"O bile hasta oluyorsa diyeceklerdi"
Düşünsenize kaç kişi televizyon şovu için kolonoskopi yaptırabilir? Biliyorsunuz, kolonoskopi sırasında hiç beklemediği halde bağırsağında polip bulundu. "Şov gerçek oldu" diye özetliyor. Kolonoskopiden bir gece önce çok acıktığını ve dayanamayıp evde mercimek yediğini anlatıyor. İyi çiğnersem gözükmez diye düşünüyor. İş hastalığa gelince doktorluk falan kalmıyor, her hasta gibi o da doktorunu kandırmaya çalışıyor ama başaramıyor.

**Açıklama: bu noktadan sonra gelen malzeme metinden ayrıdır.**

(** *** The accumulator of [parseGresInfo] *)

Lemma parseGresToken_positive token key count :
  parseGresToken token = Some (key, count) → (0 < count)%N.
Proof.
  unfold parseGresToken.
  destruct (negb (Js.includes "gpu" token)); [discriminate |].
  destruct (gresParts token) as [| p0 ps]; [discriminate |].
  destruct (negb (String.eqb p0 "gpu")); [discriminate |].
  destruct (gresTypeCount (p0 :: ps)) as [ty c].
  destruct (N.leb_spec c 0); [discriminate |].
  intros [= _ <-]. assumption.
Qed.

Lemma gresUpdate_bounded r token :
  gresBounded r → gresBounded (gresUpdate r token).
Proof.
  intros Hbound. unfold gresUpdate.
  destruct (parseGresToken token) as [[key count] |] eqn:Htok; [| exact Hbound].
  apply parseGresToken_positive in Htok.
  intros k v. cbn [gres_gpuTypes gres_gpuMax]. rewrite setMember_lookup.
  case_decide as Hk.
  - subst k. unfold getMember.
    destruct (gres_gpuTypes r !! key) as [old |] eqn:Hold.
    + intros [= <-]. right.
      destruct (Hbound _ _ Hold) as [[-> _] | (n & -> & Hn)]; cbn.
      * exists (N.max 0 count). split; [reflexivity | lia].
      * exists (N.max n count). split; [reflexivity | lia].
    + destruct (String.eqb key "__proto__") eqn:Hproto; [discriminate |].
      intros [= <-]. destruct (inheritedName key) eqn:Hinh; cbn.
      * left. split; reflexivity.
      * right. exists (N.max 0 count). split; [reflexivity | lia].
  - intros Hv. destruct (Hbound _ _ Hv) as [Hnan | (n & -> & Hn)];
      [left; exact Hnan | right].
    exists n. split; [reflexivity | lia].
Qed.
(* ===== verification/_CoqProject ===== *)
-Q . S2P
Prelude.v
GoStrings.v
GoTime.v
Price.v
Router.v
Receipt.v
Wire.v
Messages.v
Proposals.v
Db.v
Hex.v
Auth.v
Store.v
Settlement.v
Indexer.v
Sample.v
Ledger.v
StoreSpec.v
Outbox.v
SettlementSpec.v
IndexerSpec.v
Relay.v
Coordinator.v
Broker.v
BrokerSpec.v
Wiring.v
EventBroker.v
Anthropic.v
Daemon.v
DaemonSpec.v
Effects.v
Tuning.v
TuningSpec.v
Http.v
AuthHttp.v
ProviderAccount.v
Actions.v
ActionsSpec.v
Backends.v
Ollama.v
OpenAI.v
Claude.v
Codex.v
BackendsSpec.v
Disk.v
CodexHome.v
CredentialProxy.v
CommandAgent.v
CommandAgentSpec.v
ClientConfig.v
AccountClient.v
ProviderOps.v
ProviderOpsSpec.v
PublishSpec.v
Realtime.v
Host.v
HostSpec.v
Tui.v
TuiSpec.v
ReferencePrice.v
Flags.v
BackendCommands.v
BackendCommandsSpec.v
Login.v
LoginSpec.v
Hosting.v
HostingSpec.v
Serve.v
ServeSpec.v
Cli.v
CliSpec.v
ChainClient.v
Views.v
Startup.v
StartupSpec.v
ViewsSpec.v
WindowsHost.v
Services.v
LocalState.v
WindowsRunner.v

Neyse ki mayısta yapılan kolonoskopi temiz çıkmış. "Eğer daha ciddi bir şey geçirseydim herkes sağlıklı beslenme, düzenli spor ve sigara içmemenin işe yaramadığını düşünecekti" diyor. Haklı da, hepimiz onun hastalığını duyduğumuzda böyle düşünmedik mi? "Oysa genetik de çevresel toksinler de çok önemli" diyor. Örneğin, çocuklarına cep telefonunda konuşmayın, SMS atın diye tembihliyor. Cep telefonunu üstünde taşımıyor, yatak odasında bulundurmuyor. "Sağlıklı yaşamım hastalığı atlatmamda çok etkili oldu" diye devam ediyor. Sonra da üzüntüyle ekliyor, "Bazen kalp ameliyatına girerken hastama bakıyorum, gerçekten kendi yaptıklarıyla kendisine nasıl zarar verdiğini hiç bilmiyor."
Tanrı sendromu var mı?
Küçük bir not, hâlâ perşembeleri ameliyat yapıyor. "Cerrahlarda tanrı sendromu oluyor sonuçta cerrahi, kontrol edilmiş kibir" diyor. "Bir insanın göğsünü açıp kalbini çıkarıyorsunuz, sonra normal olmanız beklenemez" diye ekliyor.
Time’daki yazı için 6 hafta çalışmış. "Şovdan daha zordu benim için, ne demek istediğimi biliyordum ama okuyucuyla duygusal bağ kurmak önemli, yoksa faydasız olurdu."
Şifacıları çok önemsiyor. Eşi Lisa şifacı, reiki yapıyor. "Atalarımızdaki o bağı biz kaybettik, tekrar kurmak gerekiyor. Kendi hayatınızı siz kontrol ediyorsunuz, gücünüzün farkında olmalısınız" diyor.
"Şovmen gibi hissetmiyorum"
Peki ya şov dünyası? "Şov dünyası çok farklı. Tıpta kötü gidiyorsan söylüyorlar, şov dünyasında söylemiyorlar." En çok reyting zayıflama, kanser ve güzel yaşlanma konularında alınıyormuş. "Herkes siyasete meraklı değil, ama herkes kendi sağlığına meraklı" diyor.
Oprah’dan gelen ‘Senin başarın benim başarım, tadını çıkar’ e-mailini okuyor. "Şovmen gibi hissetmiyorum, kimse benden imza ya da resim istemez. Herkes bilgi ister" diyor. Oprah Show’un son bölümüne konuk olarak katılmış. Orada Tom Cruise’dan Rosie O’Donnell’a herkes sağlık sorusu sormuş ona. Sırf bu yüzden New York’ta gece çıkmadığını anlatıyor. Eğlenecekse aile arasında eğleniyor.
"Eşim benim hep önümdeydi"
Aileyi çok önemsiyor. Emmy’sini eşi Lisa’ya vermiş. "Onun sayesinde New York’a geldim, Oprah’yla tanıştım" diye anlatıyor. Her başarılı erkeğin arkasında bir kadın vardır denince "Lisa benim hep önümdeydi" diyor. En içten haliyle.
Politikaya atılacak mı?
Peki politikaya atılacak mısınız diye sorunca "Daha değil" diyor. "Amaç servis vermekse, bu şovla daha çok insana ulaşıyorum." Yeni bölümleri heyecanla bekliyorum.